--- MATERIAL PROVIDED Enclosed Below ---

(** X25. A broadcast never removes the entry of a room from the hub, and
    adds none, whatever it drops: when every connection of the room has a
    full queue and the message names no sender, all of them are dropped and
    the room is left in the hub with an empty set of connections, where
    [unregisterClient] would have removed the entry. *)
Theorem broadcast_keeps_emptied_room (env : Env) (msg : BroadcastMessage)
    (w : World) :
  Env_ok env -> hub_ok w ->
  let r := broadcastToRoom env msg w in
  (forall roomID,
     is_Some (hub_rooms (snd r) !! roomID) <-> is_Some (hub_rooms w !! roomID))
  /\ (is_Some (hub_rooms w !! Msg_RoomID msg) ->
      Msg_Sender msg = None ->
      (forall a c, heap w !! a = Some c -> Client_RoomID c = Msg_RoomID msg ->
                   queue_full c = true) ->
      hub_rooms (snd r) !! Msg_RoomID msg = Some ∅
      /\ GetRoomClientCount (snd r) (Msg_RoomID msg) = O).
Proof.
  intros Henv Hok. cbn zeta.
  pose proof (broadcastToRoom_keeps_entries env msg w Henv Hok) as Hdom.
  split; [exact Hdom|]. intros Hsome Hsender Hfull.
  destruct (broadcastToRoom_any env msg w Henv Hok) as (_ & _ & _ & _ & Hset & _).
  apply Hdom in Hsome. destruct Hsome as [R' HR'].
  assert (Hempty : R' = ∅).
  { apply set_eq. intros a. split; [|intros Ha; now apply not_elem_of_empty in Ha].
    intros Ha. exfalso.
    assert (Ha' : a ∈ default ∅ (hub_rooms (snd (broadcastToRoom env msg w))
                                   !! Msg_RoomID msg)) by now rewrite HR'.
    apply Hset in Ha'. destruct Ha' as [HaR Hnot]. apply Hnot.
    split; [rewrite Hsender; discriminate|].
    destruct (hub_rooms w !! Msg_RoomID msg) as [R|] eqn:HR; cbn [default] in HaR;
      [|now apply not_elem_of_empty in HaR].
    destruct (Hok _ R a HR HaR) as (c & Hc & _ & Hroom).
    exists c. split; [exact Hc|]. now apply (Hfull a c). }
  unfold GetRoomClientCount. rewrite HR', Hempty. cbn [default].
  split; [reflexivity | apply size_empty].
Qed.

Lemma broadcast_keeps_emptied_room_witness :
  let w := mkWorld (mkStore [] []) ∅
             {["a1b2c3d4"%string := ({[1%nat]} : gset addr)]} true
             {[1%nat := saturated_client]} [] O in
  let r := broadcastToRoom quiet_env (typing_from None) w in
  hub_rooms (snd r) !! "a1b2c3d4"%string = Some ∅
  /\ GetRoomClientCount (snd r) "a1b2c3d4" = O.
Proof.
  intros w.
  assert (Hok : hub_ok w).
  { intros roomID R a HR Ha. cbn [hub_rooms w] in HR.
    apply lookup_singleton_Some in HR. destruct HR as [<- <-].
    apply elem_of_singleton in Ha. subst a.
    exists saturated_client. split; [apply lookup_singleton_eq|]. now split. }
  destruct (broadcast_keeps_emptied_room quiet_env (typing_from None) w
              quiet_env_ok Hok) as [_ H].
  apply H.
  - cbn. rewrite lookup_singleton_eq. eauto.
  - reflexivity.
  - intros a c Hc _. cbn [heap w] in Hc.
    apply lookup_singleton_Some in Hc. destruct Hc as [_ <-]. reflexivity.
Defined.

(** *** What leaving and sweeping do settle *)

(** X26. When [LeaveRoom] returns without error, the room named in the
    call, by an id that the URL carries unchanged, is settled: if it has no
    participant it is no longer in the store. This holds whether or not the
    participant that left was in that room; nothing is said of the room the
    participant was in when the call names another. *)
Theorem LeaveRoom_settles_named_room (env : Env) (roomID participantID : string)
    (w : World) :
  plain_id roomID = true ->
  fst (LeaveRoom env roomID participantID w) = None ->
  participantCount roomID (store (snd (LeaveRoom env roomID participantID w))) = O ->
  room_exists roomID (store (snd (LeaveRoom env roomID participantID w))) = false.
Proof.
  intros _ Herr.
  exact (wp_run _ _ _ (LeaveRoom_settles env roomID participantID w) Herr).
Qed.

--- End of Enclosed MATERIAL PROVIDED ---

* _WORK TASK_: Copy whichever lines of the records above contain the word "names".

* _TASK OUTPUT_:
    full queue and the message names no sender, all of them are dropped and
    participant was in when the call names another. *)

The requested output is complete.